TASK OBJECTIVE » Locate, in the data below, the line that contains "(** * Canvas" and the line that contains "pretty now +:+"; reproduce exactly those two lines and every line between them, nothing more.

DATA SHOWN »
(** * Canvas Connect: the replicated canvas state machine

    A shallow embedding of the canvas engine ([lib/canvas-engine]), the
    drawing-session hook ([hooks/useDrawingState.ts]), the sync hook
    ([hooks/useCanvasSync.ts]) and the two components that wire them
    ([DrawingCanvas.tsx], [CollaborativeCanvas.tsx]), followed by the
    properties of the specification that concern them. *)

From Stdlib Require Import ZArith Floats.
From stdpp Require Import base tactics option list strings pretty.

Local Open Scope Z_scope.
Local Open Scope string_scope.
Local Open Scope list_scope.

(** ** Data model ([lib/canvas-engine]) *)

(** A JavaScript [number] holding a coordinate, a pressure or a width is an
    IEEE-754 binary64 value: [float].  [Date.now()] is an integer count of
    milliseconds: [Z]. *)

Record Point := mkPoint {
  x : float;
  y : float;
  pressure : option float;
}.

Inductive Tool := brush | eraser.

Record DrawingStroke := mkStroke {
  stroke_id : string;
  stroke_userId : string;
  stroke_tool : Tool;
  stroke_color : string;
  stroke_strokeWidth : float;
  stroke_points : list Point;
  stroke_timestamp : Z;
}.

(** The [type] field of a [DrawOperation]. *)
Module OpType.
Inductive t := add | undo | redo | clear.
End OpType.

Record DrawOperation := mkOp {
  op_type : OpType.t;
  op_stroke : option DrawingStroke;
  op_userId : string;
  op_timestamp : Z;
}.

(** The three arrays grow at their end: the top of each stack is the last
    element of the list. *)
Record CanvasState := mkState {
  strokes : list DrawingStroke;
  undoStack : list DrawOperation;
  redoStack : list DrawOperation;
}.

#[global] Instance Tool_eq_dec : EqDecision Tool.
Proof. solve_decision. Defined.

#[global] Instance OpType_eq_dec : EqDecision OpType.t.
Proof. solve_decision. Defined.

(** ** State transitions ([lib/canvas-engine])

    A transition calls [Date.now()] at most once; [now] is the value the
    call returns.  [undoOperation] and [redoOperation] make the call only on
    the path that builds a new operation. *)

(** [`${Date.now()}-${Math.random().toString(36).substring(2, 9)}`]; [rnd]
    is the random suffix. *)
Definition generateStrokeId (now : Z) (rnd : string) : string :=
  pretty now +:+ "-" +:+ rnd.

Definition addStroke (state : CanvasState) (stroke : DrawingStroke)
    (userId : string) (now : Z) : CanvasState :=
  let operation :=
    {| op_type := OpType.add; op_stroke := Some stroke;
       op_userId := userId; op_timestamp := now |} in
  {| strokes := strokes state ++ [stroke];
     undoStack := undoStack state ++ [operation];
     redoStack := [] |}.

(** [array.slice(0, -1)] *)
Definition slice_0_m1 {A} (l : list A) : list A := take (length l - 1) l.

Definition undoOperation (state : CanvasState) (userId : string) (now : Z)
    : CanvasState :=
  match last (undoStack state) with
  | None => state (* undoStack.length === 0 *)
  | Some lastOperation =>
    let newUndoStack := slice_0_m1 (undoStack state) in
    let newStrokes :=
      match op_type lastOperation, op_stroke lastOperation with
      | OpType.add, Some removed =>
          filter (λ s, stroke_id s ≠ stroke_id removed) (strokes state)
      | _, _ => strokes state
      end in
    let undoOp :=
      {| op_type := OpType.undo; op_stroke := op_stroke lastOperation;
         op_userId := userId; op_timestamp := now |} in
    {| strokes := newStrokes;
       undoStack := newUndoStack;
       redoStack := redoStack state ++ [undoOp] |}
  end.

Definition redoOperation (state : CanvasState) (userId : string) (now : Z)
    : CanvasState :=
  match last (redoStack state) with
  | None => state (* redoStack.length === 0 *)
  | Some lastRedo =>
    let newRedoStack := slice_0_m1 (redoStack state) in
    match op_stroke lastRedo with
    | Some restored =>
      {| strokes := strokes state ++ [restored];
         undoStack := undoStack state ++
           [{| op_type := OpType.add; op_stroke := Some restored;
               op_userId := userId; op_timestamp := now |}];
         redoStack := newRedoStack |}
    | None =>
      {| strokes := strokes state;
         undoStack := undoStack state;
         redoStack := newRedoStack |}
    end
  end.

* * *

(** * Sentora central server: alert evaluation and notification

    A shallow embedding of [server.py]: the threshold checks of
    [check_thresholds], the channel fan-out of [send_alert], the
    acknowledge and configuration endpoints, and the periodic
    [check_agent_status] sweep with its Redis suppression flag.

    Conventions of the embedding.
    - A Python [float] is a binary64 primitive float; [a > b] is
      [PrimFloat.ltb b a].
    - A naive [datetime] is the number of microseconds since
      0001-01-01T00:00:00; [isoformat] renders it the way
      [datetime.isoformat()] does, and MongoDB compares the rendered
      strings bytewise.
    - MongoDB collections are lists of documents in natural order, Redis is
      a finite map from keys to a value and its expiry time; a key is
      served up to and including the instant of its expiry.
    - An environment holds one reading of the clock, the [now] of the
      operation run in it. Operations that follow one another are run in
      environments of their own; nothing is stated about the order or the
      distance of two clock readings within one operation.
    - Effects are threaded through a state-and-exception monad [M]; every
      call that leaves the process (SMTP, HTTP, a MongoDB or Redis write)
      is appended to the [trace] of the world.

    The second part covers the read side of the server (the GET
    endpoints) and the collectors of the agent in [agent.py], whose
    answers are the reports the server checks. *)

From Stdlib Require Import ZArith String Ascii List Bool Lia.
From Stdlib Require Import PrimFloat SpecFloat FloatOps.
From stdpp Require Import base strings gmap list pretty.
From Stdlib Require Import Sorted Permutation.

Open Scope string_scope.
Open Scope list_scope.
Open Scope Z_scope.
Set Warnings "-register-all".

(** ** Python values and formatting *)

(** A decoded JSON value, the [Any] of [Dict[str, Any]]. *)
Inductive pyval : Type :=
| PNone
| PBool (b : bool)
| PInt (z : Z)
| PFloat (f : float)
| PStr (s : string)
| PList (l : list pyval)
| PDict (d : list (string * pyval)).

OUTPUT BELOW »
(** * Canvas Connect: the replicated canvas state machine

    A shallow embedding of the canvas engine ([lib/canvas-engine]), the
    drawing-session hook ([hooks/useDrawingState.ts]), the sync hook
    ([hooks/useCanvasSync.ts]) and the two components that wire them
    ([DrawingCanvas.tsx], [CollaborativeCanvas.tsx]), followed by the
    properties of the specification that concern them. *)

From Stdlib Require Import ZArith Floats.
From stdpp Require Import base tactics option list strings pretty.

Local Open Scope Z_scope.
Local Open Scope string_scope.
Local Open Scope list_scope.

(** ** Data model ([lib/canvas-engine]) *)

(** A JavaScript [number] holding a coordinate, a pressure or a width is an
    IEEE-754 binary64 value: [float].  [Date.now()] is an integer count of
    milliseconds: [Z]. *)

Record Point := mkPoint {
  x : float;
  y : float;
  pressure : option float;
}.

Inductive Tool := brush | eraser.

Record DrawingStroke := mkStroke {
  stroke_id : string;
  stroke_userId : string;
  stroke_tool : Tool;
  stroke_color : string;
  stroke_strokeWidth : float;
  stroke_points : list Point;
  stroke_timestamp : Z;
}.

(** The [type] field of a [DrawOperation]. *)
Module OpType.
Inductive t := add | undo | redo | clear.
End OpType.

Record DrawOperation := mkOp {
  op_type : OpType.t;
  op_stroke : option DrawingStroke;
  op_userId : string;
  op_timestamp : Z;
}.

(** The three arrays grow at their end: the top of each stack is the last
    element of the list. *)
Record CanvasState := mkState {
  strokes : list DrawingStroke;
  undoStack : list DrawOperation;
  redoStack : list DrawOperation;
}.

#[global] Instance Tool_eq_dec : EqDecision Tool.
Proof. solve_decision. Defined.

#[global] Instance OpType_eq_dec : EqDecision OpType.t.
Proof. solve_decision. Defined.

(** ** State transitions ([lib/canvas-engine])

    A transition calls [Date.now()] at most once; [now] is the value the
    call returns.  [undoOperation] and [redoOperation] make the call only on
    the path that builds a new operation. *)

(** [`${Date.now()}-${Math.random().toString(36).substring(2, 9)}`]; [rnd]
    is the random suffix. *)
Definition generateStrokeId (now : Z) (rnd : string) : string :=
  pretty now +:+ "-" +:+ rnd.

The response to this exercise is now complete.